Quant au reste, les Polynésiens n’attendent qu’une chose : revenir devant les urnes pour décider enfin de leur destin, sans que d’autres le fassent dans leur dos, comme c’est aujourd’hui le cas en raison d’une instabilité qu’ils n’acceptent plus. Que les élus et les acteurs politiques de Polynésie fassent confiance aux Polynésiens ! Lorsque l’on est engagé dans la vie politique, qu’a-t-on à craindre de la souveraineté du peuple ? Ce sont les Polynésiens qui, le 27 janvier prochain, sauront, avec toute leur maturité, choisir les élus dignes de les représenter à l’Assemblée de Polynésie. (Applaudissements sur les bancs du groupe de l’Union pour un mouvement populaire.)

M. le président. Sur le vote de l’exception d’irrecevabilité, je suis saisi par le groupe socialiste, radical, citoyen et divers gauche d’une demande de scrutin public.

Le scrutin est annoncé dans l’enceinte de l'Assemblée nationale.

Nous en venons aux explications de vote sur l’exception d’irrecevabilité.

La parole est à M. Didier Quentin, pour le groupe de l’Union pour un mouvement populaire.

M. Didier Quentin. Nous devons bien garder à l’esprit qu’une exception d’irrecevabilité tend en principe à faire reconnaître que le texte proposé est contraire à une ou plusieurs dispositions constitutionnelles.
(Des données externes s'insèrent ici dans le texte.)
Lemma adInv_flushBuf tracker now a : adInv max [] q a -> adInv max [] q (flushBuf tracker now a) /\ buf (flushBuf tracker now a) = [].
Proof.
  intros Hinv. unfold flushBuf. case_bool_decide as Hb; [done|]. split; [|done].
  rewrite <- flush_setBuf. apply adInv_flush; [lia|]. rewrite app_nil_r.
  destruct Hinv as [H1 H2 H3 H4 H5 H6 H7 H8]. split; simpl; try done. rewrite H2. unfold everywhere. simpl. solve_Permutation.
Qed.

Lemma filter_split {A} (f : A -> bool) l : l ≡ₚ List.filter (fun x => negb (f x)) l ++ List.filter f l.
Proof. induction l as [|x l IH]; [done|]. simpl. rewrite IH at 1. destruct (f x); simpl; [solve_Permutation|done]. Qed.

Lemma adInv_flushRetries tracker now force a : adInv max [] q a -> adInv max [] q (flushRetries tracker now force a).
Proof.
  intros [H1 H2 H3 H4 H5 H6 H7 H8]. unfold flushRetries.
  assert (map rHash (retry a) ≡ₚ map rHash (List.filter (fun e => negb (due now force e)) (retry a))
    ++ map rHash (List.filter (due now force) (retry a))) as Hp by (rewrite <- map_app; apply Permutation_map, filter_split).
  assert (forall f, Forall (fun e => 0 <= rAttempt e < Z.max 1 max)%Z (List.filter f (retry a))) as Hf.
  { intros f. apply Forall_forall. intros e [He _]%elem_of_filterb. rewrite Forall_forall in H7. auto. }
  apply adInv_flushEach; [apply Hf|]. split; simpl; try done; [|pose proof (List.filter_length_le (fun e => negb (due now force e)) (retry a)); lia].
  rewrite H2. unfold everywhere. simpl. rewrite Hp. solve_Permutation.
Qed.

Lemma adInv_onHash tracker now a : adInv max [] q a -> adInv max [] q (onHash tracker now a).
Proof.
  intros Hinv. unfold onHash. destruct (ch a) as [|h rest] eqn:Ech; [done|].
  assert (adInv max [] q (setBuf (buf a ++ [h]) (setCh rest (depth a) a))) as Hin.
  { destruct Hinv as [H1 H2 H3 H4 H5 H6 H7 H8]. rewrite Ech in H5. split; simpl in *; try done; [|lia].
    rewrite H2. unfold everywhere. simpl. rewrite Ech. solve_Permutation. }
  destruct (_ <=? _)%Z; [|done]. by apply adInv_flushBuf.
Qed.

Lemma adInv_onStop tracker now a : adInv max [] q a -> adInv max [] q (onStop tracker now a).
Proof.
  intros Hinv. unfold onStop. set (a' := setBuf _ _).
  assert (adInv max [] q a') as Hin.
  { destruct Hinv as [H1 H2 H3 H4 H5 H6 H7 H8]. split; simpl in *; try done.
    rewrite H2. unfold everywhere. simpl. solve_Permutation. }
  apply (adInv_flushBuf tracker now) in Hin as [Hin _]. apply (adInv_flushRetries tracker now true) in Hin. by destruct Hin.
Qed.

End invariant.

Lemma adInv_Enqueue max q now h a :
  adInv max [] q a ->
  adInv max [] (if negb (hasClient a) || bool_decide (h = "") then q else q ++ [h]) (Enqueue now h a).
Proof.
  intros Hinv. unfold Enqueue. destruct (hasClient a) eqn:Ec; cbn [negb orb]; [|done]. case_bool_decide; [done|].
  destruct Hinv as [H1 H2 H3 H4 H5 H6 H7 H8].
  destruct (Z.ltb_spec (Z.of_nat (length (ch a))) chanCap) as [Hl|Hl].
  - split; simpl; try done; [|rewrite length_app; simpl; lia|congruence].
    rewrite H2. unfold everywhere. simpl. solve_Permutation.
  - apply adInv_scheduleRetry; [lia|]. split; try done; [|congruence]. by rewrite H2, app_nil_r.
Qed.

Lemma adInv_step tracker max s s' : step tracker s s' -> adInv max [] s.2 s.1 -> adInv max [] s'.2 s'.1.
Proof.
  intros Hst Hinv. destruct Hst as [now h a q|now a q _|now a q _|now a q _]; simpl in *.
  - by apply adInv_Enqueue.
  - by apply adInv_onHash.
  - unfold onTick. by apply adInv_flushRetries, adInv_flushBuf.
  - by apply adInv_onStop.
Qed.

(** C40. No hash is lost or made up.  After any interleaving of enqueues and turns
    of the loop, with any answers of the tracker, the hashes enqueued are
    exactly the ones in the channel, in the batch, waiting for a retry,
    accepted by the tracker or given up; the success and failure metrics count
    the last two, the channel and the retry queue stay within their bounds, and
    no hash waits for more than the configured number of attempts. *)
Theorem advertise_conserves tracker client cfg a q
    (Hreach : rtc (step tracker) (New client cfg, []) (a, q)) :
  q ≡ₚ ch a ++ buf a ++ map rHash (retry a) ++ reported a ++ dropped a
  /\ success a = Z.of_nat (length (reported a)) /\ failures a = Z.of_nat (length (dropped a))
  /\ (Z.of_nat (length (ch a)) <= 1024)%Z /\ (Z.of_nat (length (retry a)) <= 4096)%Z
  /\ Forall (fun e => 0 <= rAttempt e < Z.max 1 (MaxRetries cfg))%Z (retry a).
Proof.
  assert (adInv (MaxRetries cfg) [] q a) as [_ H2 H3 H4 H5 H6 H7 _].
  { change (adInv (MaxRetries cfg) [] (a, q).2 (a, q).1).
    eapply (rtc_ind_inv (fun s => adInv (MaxRetries cfg) [] s.2 s.1));
      [intros s s' Hi Hs; by eapply adInv_step|exact Hreach|]. by split. }
  rewrite app_nil_r in H2. done.
Qed.

(** ** Delivery *)

Section delivery.
Context (tracker : nat -> list string -> option error).
Hypothesis Hup : forall i hs, tracker i hs = None.

Lemma flush_up now hs attempt a :
  hasClient a = true -> let a' := flush tracker now hs attempt a in
  reported a' = reported a ++ hs /\ ch a' = ch a /\ buf a' = buf a /\ retry a' = retry a /\ dropped a' = dropped a
  /\ hasClient a' = true.
Proof.
  intros Hc. unfold flush. rewrite Hc. cbn [negb orb]. case_bool_decide as Hn; [subst; by rewrite app_nil_r|].
  rewrite Hup. done.
Qed.

Lemma flushEach_up now es : forall a,
  hasClient a = true -> let a' := fold_left (fun a e => flush tracker now [rHash e] (rAttempt e) a) es a in
  reported a' = reported a ++ map rHash es /\ ch a' = ch a /\ buf a' = buf a /\ retry a' = retry a /\ dropped a' = dropped a.
Proof.
  induction es as [|e es IH]; intros a Hc; [by rewrite app_nil_r|]. simpl.
  destruct (flush_up now [rHash e] (rAttempt e) a Hc) as (H1 & H2 & H3 & H4 & H5 & H6). cbv zeta in *.
  destruct (IH _ H6) as (I1 & I2 & I3 & I4 & I5). cbv zeta in *. rewrite I1, H1, <- app_assoc. split_and!; [done|congruence..].
Qed.

(** While the tracker answers, a tick of the loop delivers: the batch and
    every retry that is due reach the tracker, nothing is given up, and only
    the retries that are not due stay. *)
Theorem onTick_delivers now a (Hc : hasClient a = true) :
  let a' := onTick tracker now a in
  reported a' = reported a ++ buf a ++ map rHash (List.filter (due now false) (retry a))
  /\ buf a' = [] /\ ch a' = ch a /\ dropped a' = dropped a
  /\ retry a' = List.filter (fun e => negb (due now false e)) (retry a).
Proof.
  assert (let a1 := flushBuf tracker now a in reported a1 = reported a ++ buf a /\ buf a1 = [] /\ ch a1 = ch a
    /\ dropped a1 = dropped a /\ retry a1 = retry a /\ hasClient a1 = true) as (H1 & H2 & H3 & H4 & H5 & H6).
  { unfold flushBuf. case_bool_decide as Hb; [rewrite Hb, app_nil_r; done|].
    destruct (flush_up now (buf a) 0 a Hc) as (F1 & F2 & F3 & F4 & F5 & F6). cbv zeta in *. simpl. done. }
  cbv zeta in *. unfold onTick, flushRetries. set (a1 := flushBuf tracker now a) in *.
  destruct (flushEach_up now (List.filter (due now false) (retry a1))
    (setRetry (List.filter (fun e => negb (due now false e)) (retry a1)) a1) H6) as (G1 & G2 & G3 & G4 & G5).
  cbv zeta in *. rewrite G1, G2, G3, G4, G5. simpl. rewrite H1, H5, <- app_assoc. done.
Qed.

End delivery.

(** ** Small histories *)

Definition demoAd : Advertiser := New true (mkAdvertisement 2 100 5 100 0).

Definition downOnce : nat -> list string -> option error := fun i _ => if i =? 0 then Some (EText "unavailable") else None.

Lemma advertise_conserves_witness :
  let a := onTick downOnce 5 (onHash downOnce 3 (Enqueue 1 "h1" demoAd)) in
  map rHash (retry a) = ["h1"] /\ ["h1"] ≡ₚ ch a ++ buf a ++ map rHash (retry a) ++ reported a ++ dropped a.
Proof.
  intros a. assert (rtc (step downOnce) (demoAd, []) (a, ["h1"])) as Hr.
  { eapply rtc_l; [apply (step_enqueue _ 1 "h1")|]. eapply rtc_l; [apply (step_hash _ 3); reflexivity|].
    apply rtc_once, (step_tick _ 5). reflexivity. }
  split; [vm_compute; reflexivity|].
  exact (proj1 (advertise_conserves downOnce true (mkAdvertisement 2 100 5 100 0) a ["h1"] Hr)).
Defined.

Lemma onTick_delivers_witness :
  reported (onTick (fun _ _ => None) 500 (onTick downOnce 5 (onHash downOnce 3 (Enqueue 1 "h1" demoAd)))) = ["h1"].
Proof.
  destruct (onTick_delivers (fun _ _ => None) (fun _ _ => eq_refl) 500
    (onTick downOnce 5 (onHash downOnce 3 (Enqueue 1 "h1" demoAd))) eq_refl) as (H & _).
  cbv zeta in H. rewrite H. vm_compute. reflexivity.
Defined.

(** After a failed report has been retried with success nothing waits, but the
    gauge of waiting hashes says one. *)
Example queue_depth_drifts :
  let a := onTick downOnce 500 (onTick downOnce 5 (onHash downOnce 3 (Enqueue 1 "h1" demoAd))) in
  everywhere a = ["h1"] /\ reported a = ["h1"] /\ depth a = 1%Z.
Proof. vm_compute. split; [reflexivity|]. split; reflexivity. Qed.

(** Stopping while the tracker is down leaves hashes in the retry queue, where
    nothing sends or counts them any more. *)
Example stop_leaves_retries :
  let a := onStop (fun _ _ => Some (EText "unavailable")) 5 (Enqueue 1 "h1" demoAd) in
  finished a = true /\ map rHash (retry a) = ["h1"] /\ reported a = [] /\ dropped a = [] /\ failures a = 0%Z.
Proof. vm_compute. repeat split; reflexivity. Qed.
Or nous n’avons pas toujours eu le sentiment que tel était le fondement de l’argumentation de M. Roman, hormis ce qu’il a dit au sujet de l’article 20. En tout état de cause, je rappelle que la transmission au Conseil constitutionnel d’un projet de loi organique est de droit : les sages pourront donc se prononcer au fond. Il convient aussi de préciser que, conformément à l’article 74 de la Constitution, et contrairement à ce qu’a laissé entendre M. Roman, l’Assemblée de la Polynésie a été consultée sur ces projets de loi.

Par ailleurs, je ne vois pas en quoi, au nom d’une prétendue fragilité juridique, ce texte serait inconstitutionnel. Permettez-moi de vous dire, monsieur Roman, que les précédents néo-calédoniens que le secrétaire d’État vient de rappeler ne vont pas dans votre sens.

Vous dénoncez aussi un texte qui ne respecterait pas la population polynésienne et ne créerait pas les conditions nécessaires pour apporter davantage de stabilité. De même, vous estimez que la Polynésie française mérite mieux que ce que vous qualifiez de manipulation ou d’acte juridique suspect et improvisé. Or, comme vient de le rappeler M. Le secrétaire d’État, tout a été annoncé dès le 1er août. Loin de tout esprit polémique, force est de constater que le dysfonctionnement actuel des institutions de la Polynésie française nuit gravement au développement économique et social de cette collectivité. Il est étonnant d’entendre, dans la bouche de ceux qui s’autoproclament défenseurs du peuple, soutenir que le fait de redonner la parole aux électeurs polynésiens serait antidémocratique…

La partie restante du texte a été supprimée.